*What is needed:* Whenever the word "messageIDs" turns up in a line of the data below, copy that line.

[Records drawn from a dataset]
(* ===== verification/WalBuffers.v ===== *)
(** * The buffers of the WAL scanner

    Models [wal/utility/pending_queue.go], [wal/utility/reorder_buffer.go] and
    [wal/utility/txn_buffer.go].  The queue, the set and the builder of transaction
    messages come from the Milvus package and are interfaces here. *)

From S2P Require Export WalHeap.

(** ** The third-party containers *)
Class MultipartQueue (Q : Type) := {
  NewMultipartQueue : Q;
  mq_Len : Q → Z;
  mq_Add : Q → list ImmutableMessage → Q;
  mq_AddOne : Q → ImmutableMessage → Q;
  mq_Next : Q → option ImmutableMessage;        (* nil for an empty queue *)
  mq_UnsafeAdvance : Q → Q;
}.
Class MultipartQueueLaws (Q : Type) `{MultipartQueue Q} := {
  mq_list : Q → list ImmutableMessage;
  mq_New_law : mq_list NewMultipartQueue = [];
  mq_Len_law q : mq_Len q = zlen (mq_list q);
  mq_Add_law q l : mq_list (mq_Add q l) = mq_list q ++ l;
  mq_AddOne_law q m : mq_list (mq_AddOne q m) = mq_list q ++ [m];
  mq_Next_law q : mq_Next q = head (mq_list q);
  mq_Advance_law q m l : mq_list q = m :: l → mq_list (mq_UnsafeAdvance q) = l;
}.

Class StringSet (S : Type) := {
  NewSet : S;
  set_Contain : S → string → bool;
  set_Insert : S → string → S;
  set_Remove : S → string → S;
}.
Class StringSetLaws (S : Type) `{StringSet S} := {
  set_elems : S → gset string;
  set_New_law : set_elems NewSet = ∅;
  set_Contain_law s x : set_Contain s x = bool_decide (x ∈ set_elems s);
  set_Insert_law s x : set_elems (set_Insert s x) = {[x]} ∪ set_elems s;
  set_Remove_law s x : set_elems (set_Remove s x) = set_elems s ∖ {[x]};
}.

(** ** [PendingQueue] *)
Section pending.
Context {Q : Type} `{MultipartQueue Q}.

Record PendingQueue := PQ { pq_queue : Q; pq_bytes : Z }.

Definition NewPendingQueue : PendingQueue := PQ NewMultipartQueue 0.

Definition pq_Add (q : PendingQueue) (msg : list ImmutableMessage) : PendingQueue :=
  PQ (mq_Add (pq_queue q) msg) (foldl (λ b m, int64 (b + EstimateSize m)) (pq_bytes q) msg).

Definition pq_AddOne (q : PendingQueue) (msg : ImmutableMessage) : PendingQueue :=
  PQ (mq_AddOne (pq_queue q) msg) (int64 (pq_bytes q + EstimateSize msg)).

Definition pq_UnsafeAdvance (q : PendingQueue) : res PendingQueue :=
  match mq_Next (pq_queue q) with
  | None => Panic "invalid memory address or nil pointer dereference"
  | Some m => Ok (PQ (mq_UnsafeAdvance (pq_queue q)) (int64 (pq_bytes q - EstimateSize m)))
  end.
End pending.
Arguments PendingQueue : clear implicits.

(** ** [ReOrderByTimeTickBuffer] *)
Section reorder.
Context {H S : Type} `{MessageHeap H} `{StringSet S}.

Record ReOrderByTimeTickBuffer := RB {
  messageIDs : S;
  messageHeap : H;
  lastPopTimeTick : Z;
  rb_bytes : Z;
}.

Definition NewReOrderBuffer : ReOrderByTimeTickBuffer := RB NewSet NewHeap 0 0.

Definition rb_Push (r : ReOrderByTimeTickBuffer) (msg : ImmutableMessage)
    : ReOrderByTimeTickBuffer * res unit :=
  if bool_decide (TimeTick msg < lastPopTimeTick r) then (r, Err ErrTimeTickViolation)
  else if set_Contain (messageIDs r) (MessageID msg) then
    (r, Err (Errorf "message is duplicated"))
  else (RB (set_Insert (messageIDs r) (MessageID msg)) (mh_Push (messageHeap r) msg)
          (lastPopTimeTick r) (int64 (rb_bytes r + EstimateSize msg)), Ok tt).

(** The loop of [PopUtilTimeTick], for at most [fuel] messages. *)
Fixpoint pop_loop (fuel : nat) (r : ReOrderByTimeTickBuffer) (timetick : Z)
    : option (res (ReOrderByTimeTickBuffer * list ImmutableMessage)) :=
  match fuel with
  | O => None
  | Datatypes.S fuel =>
      if bool_decide (0 < mh_Len (messageHeap r))%nat then
        match mh_Peek (messageHeap r) with
        | Ok top =>
            if bool_decide (TimeTick top <= timetick) then
              match mh_Pop (messageHeap r) with
              | Ok (m, h) =>
                  let r := RB (set_Remove (messageIDs r) (MessageID top)) h (lastPopTimeTick r)
                             (int64 (rb_bytes r - EstimateSize top)) in
                  match pop_loop fuel r timetick with
                  | Some (Ok (r, res)) => Some (Ok (r, m :: res))
                  | x => x
                  end
              | Err e => Some (Err e)
              | Panic w => Some (Panic w)
              end
            else Some (Ok (r, []))
        | Err e => Some (Err e)
        | Panic w => Some (Panic w)
        end
      else Some (Ok (r, []))
  end.

Definition PopUtilTimeTick (fuel : nat) (r : ReOrderByTimeTickBuffer) (timetick : Z)
    : option (res (ReOrderByTimeTickBuffer * list ImmutableMessage)) :=
  match pop_loop fuel r timetick with
  | Some (Ok (r, res)) =>
      Some (Ok (RB (messageIDs r) (messageHeap r) timetick (rb_bytes r), res))
  | x => x
  end.

Definition rb_Len (r : ReOrderByTimeTickBuffer) : nat := mh_Len (messageHeap r).
End reorder.
Arguments ReOrderByTimeTickBuffer : clear implicits.

(** ** [TxnBuffer] *)

(** [message.ImmutableTxnMessageBuilder], and the conversions of messages to those of a
    transaction, which return nil with an error. *)
Class TxnBuilder (B : Type) := {
  NewImmutableTxnMessageBuilder : ImmutableMessage → B;
  tb_Add : B → ImmutableMessage → B;
  tb_Build : B → ImmutableMessage → res ImmutableMessage;
  tb_EstimateSize : B → Z;
  ExpiredTimeTick : B → Z;
  AsImmutableBeginTxnMessageV2 : ImmutableMessage → res ImmutableMessage;
  AsImmutableCommitTxnMessageV2 : ImmutableMessage → res ImmutableMessage;
  AsImmutableRollbackTxnMessageV2 : ImmutableMessage → res ImmutableMessage;
}.

Section txn.
Context {B : Type} `{TxnBuilder B} `{MapOrder}.

Record TxnBuffer := TB { builders : gmap Z B; tb_bytes : Z }.

Definition NewTxnBuffer : TxnBuffer := TB ∅ 0.

(** [m.TxnContext().TxnID]. *)
Definition TxnID (m : ImmutableMessage) : res Z :=
  match TxnContext m with
  | Some id => Ok id
  | None => Panic "invalid memory address or nil pointer dereference"
  end.

(** A failed conversion is logged with methods of the nil message. *)
Definition converted (r : res ImmutableMessage) : res ImmutableMessage :=
  match r with Err _ => Panic "invalid memory address or nil pointer dereference" | r => r end.

Definition handleBeginTxn (b : TxnBuffer) (msg : ImmutableMessage) : res TxnBuffer :=
  beginMsg ← converted (AsImmutableBeginTxnMessageV2 msg);
  id ← TxnID beginMsg;
  match builders b !! id with
  | Some _ => Ok b
  | None => Ok (TB (<[id := NewImmutableTxnMessageBuilder beginMsg]> (builders b))
                  (int64 (tb_bytes b + EstimateSize beginMsg)))
  end.

Definition handleCommitTxn (b : TxnBuffer) (msg : ImmutableMessage)
    : res (TxnBuffer * option ImmutableMessage) :=
  commitMsg ← converted (AsImmutableCommitTxnMessageV2 msg);
  id ← TxnID commitMsg;
  match builders b !! id with
  | None => Ok (b, None)
  | Some builder =>
      let bytes := int64 (tb_bytes b - tb_EstimateSize builder) in
      let b := TB (delete id (builders b)) bytes in
      match tb_Build builder commitMsg with
      | Ok txnMsg => Ok (b, Some txnMsg)
      | Err _ => Ok (b, None)
      | Panic w => Panic w
      end
  end.

Definition handleRollbackTxn (b : TxnBuffer) (msg : ImmutableMessage) : res TxnBuffer :=
  rollbackMsg ← converted (AsImmutableRollbackTxnMessageV2 msg);
  id ← TxnID rollbackMsg;
  match builders b !! id with
  | Some builder => Ok (TB (delete id (builders b)) (int64 (tb_bytes b - tb_EstimateSize builder)))
  | None => Ok b
  end.

Definition handleTxnBodyMessage (b : TxnBuffer) (msg : ImmutableMessage) : res TxnBuffer :=
  id ← TxnID msg;
  match builders b !! id with
  | None => Ok b
  | Some builder =>
      Ok (TB (<[id := tb_Add builder msg]> (builders b)) (int64 (tb_bytes b + EstimateSize msg)))
  end.

Definition clearExpiredTxn (b : TxnBuffer) (ts : Z) : TxnBuffer :=
  foldl (λ b x,
    if bool_decide (ExpiredTimeTick x.2 <= ts)
    then TB (delete x.1 (builders b)) (int64 (tb_bytes b - tb_EstimateSize x.2)) else b)
    b (range (builders b)).

(** One message of the loop, with the results so far. *)
Definition handle_message (msg : ImmutableMessage) (st : TxnBuffer * list ImmutableMessage)
    : res (TxnBuffer * list ImmutableMessage) :=
  let '(b, result) := st in
  if bool_decide (TxnContext msg = None) then Ok (b, result ++ [msg])
  else
    match msg_Type msg with
    | MessageTypeBeginTxn => b ← handleBeginTxn b msg; Ok (b, result)
    | MessageTypeCommitTxn =>
        '(b, newTxnMsg) ← handleCommitTxn b msg;
        Ok (b, match newTxnMsg with Some m => result ++ [m] | None => result end)
    | MessageTypeRollbackTxn => b ← handleRollbackTxn b msg; Ok (b, result)
    | _ => b ← handleTxnBodyMessage b msg; Ok (b, result)
    end.

Definition HandleImmutableMessages (b : TxnBuffer) (msgs : list ImmutableMessage) (ts : Z)
    : res (TxnBuffer * list ImmutableMessage) :=
  '(b, result) ← foldM handle_message msgs (b, []);
  Ok (clearExpiredTxn b ts, result).
End txn.
Arguments TxnBuffer : clear implicits.

(** ** The reorder buffer in order of time ticks *)
Definition tick_le (a b : ImmutableMessage) : Prop := TimeTick a ≤ TimeTick b.

Section reorder_properties.
Context {H S : Type} `{MessageHeapLaws H} `{StringSetLaws S}.
Implicit Types (r : ReOrderByTimeTickBuffer H S) (m : ImmutableMessage).

(** The messages held. *)
Definition rb_msgs r : list ImmutableMessage := mh_elems (messageHeap r).

Definition rb_ok r : Prop :=
  mh_ok (messageHeap r) ∧ NoDup (map MessageID (rb_msgs r))
  ∧ set_elems (messageIDs r) = list_to_set (map MessageID (rb_msgs r))
  ∧ rb_bytes r = int64 (sum_Z EstimateSize (rb_msgs r)).

Lemma NewReOrderBuffer_ok : rb_ok (NewReOrderBuffer (H:=H) (S:=S)) ∧ rb_msgs NewReOrderBuffer = [].
Proof.
  destruct mh_New_law as [Hok Hnil]. unfold rb_ok, rb_msgs, NewReOrderBuffer. cbn [messageHeap messageIDs rb_bytes].
  rewrite Hnil, set_New_law. split_and!; try done. constructor.
Qed.

Lemma rb_Push_ok r m :
  rb_ok r →
  let '(r', e) := rb_Push r m in
  if bool_decide (TimeTick m < lastPopTimeTick r) then r' = r ∧ e = Err ErrTimeTickViolation
  else if bool_decide (MessageID m ∈ map MessageID (rb_msgs r)) then r' = r ∧ ∃ w, e = Err (Errorf w)
  else e = Ok tt ∧ rb_ok r' ∧ rb_msgs r' ≡ₚ m :: rb_msgs r ∧ lastPopTimeTick r' = lastPopTimeTick r.
Proof.
  intros (Hh & Hnd & Hs & Hb). unfold rb_Push. case_bool_decide as Ht; [done|].
  rewrite set_Contain_law, Hs.
  rewrite (bool_decide_ext _ (MessageID m ∈ map MessageID (rb_msgs r))) by apply elem_of_list_to_set.
  case_bool_decide as Hin; [eauto|].
  destruct (mh_Push_law (messageHeap r) m Hh) as [Hh' Hp].
  unfold rb_ok, rb_msgs in *. cbn [messageHeap messageIDs rb_bytes lastPopTimeTick].
  split_and!; try done.
  - rewrite Hp. cbn [map]. by apply list.NoDup_cons.
  - rewrite set_Insert_law, Hs. apply set_eq. intros x. rewrite elem_of_union, !elem_of_list_to_set.
    rewrite Hp. cbn [map]. set_solver.
  - rewrite Hb, (sum_Z_perm _ _ _ Hp), sum_Z_cons, wraps_add_l by lia. f_equal. lia.
Qed.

*Final answer:*
  messageIDs : S;
  else if set_Contain (messageIDs r) (MessageID msg) then
  else (RB (set_Insert (messageIDs r) (MessageID msg)) (mh_Push (messageHeap r) msg)
                  let r := RB (set_Remove (messageIDs r) (MessageID top)) h (lastPopTimeTick r)
      Some (Ok (RB (messageIDs r) (messageHeap r) timetick (rb_bytes r), res))
  ∧ set_elems (messageIDs r) = list_to_set (map MessageID (rb_msgs r))
  destruct mh_New_law as [Hok Hnil]. unfold rb_ok, rb_msgs, NewReOrderBuffer. cbn [messageHeap messageIDs rb_bytes].
  unfold rb_ok, rb_msgs in *. cbn [messageHeap messageIDs rb_bytes lastPopTimeTick].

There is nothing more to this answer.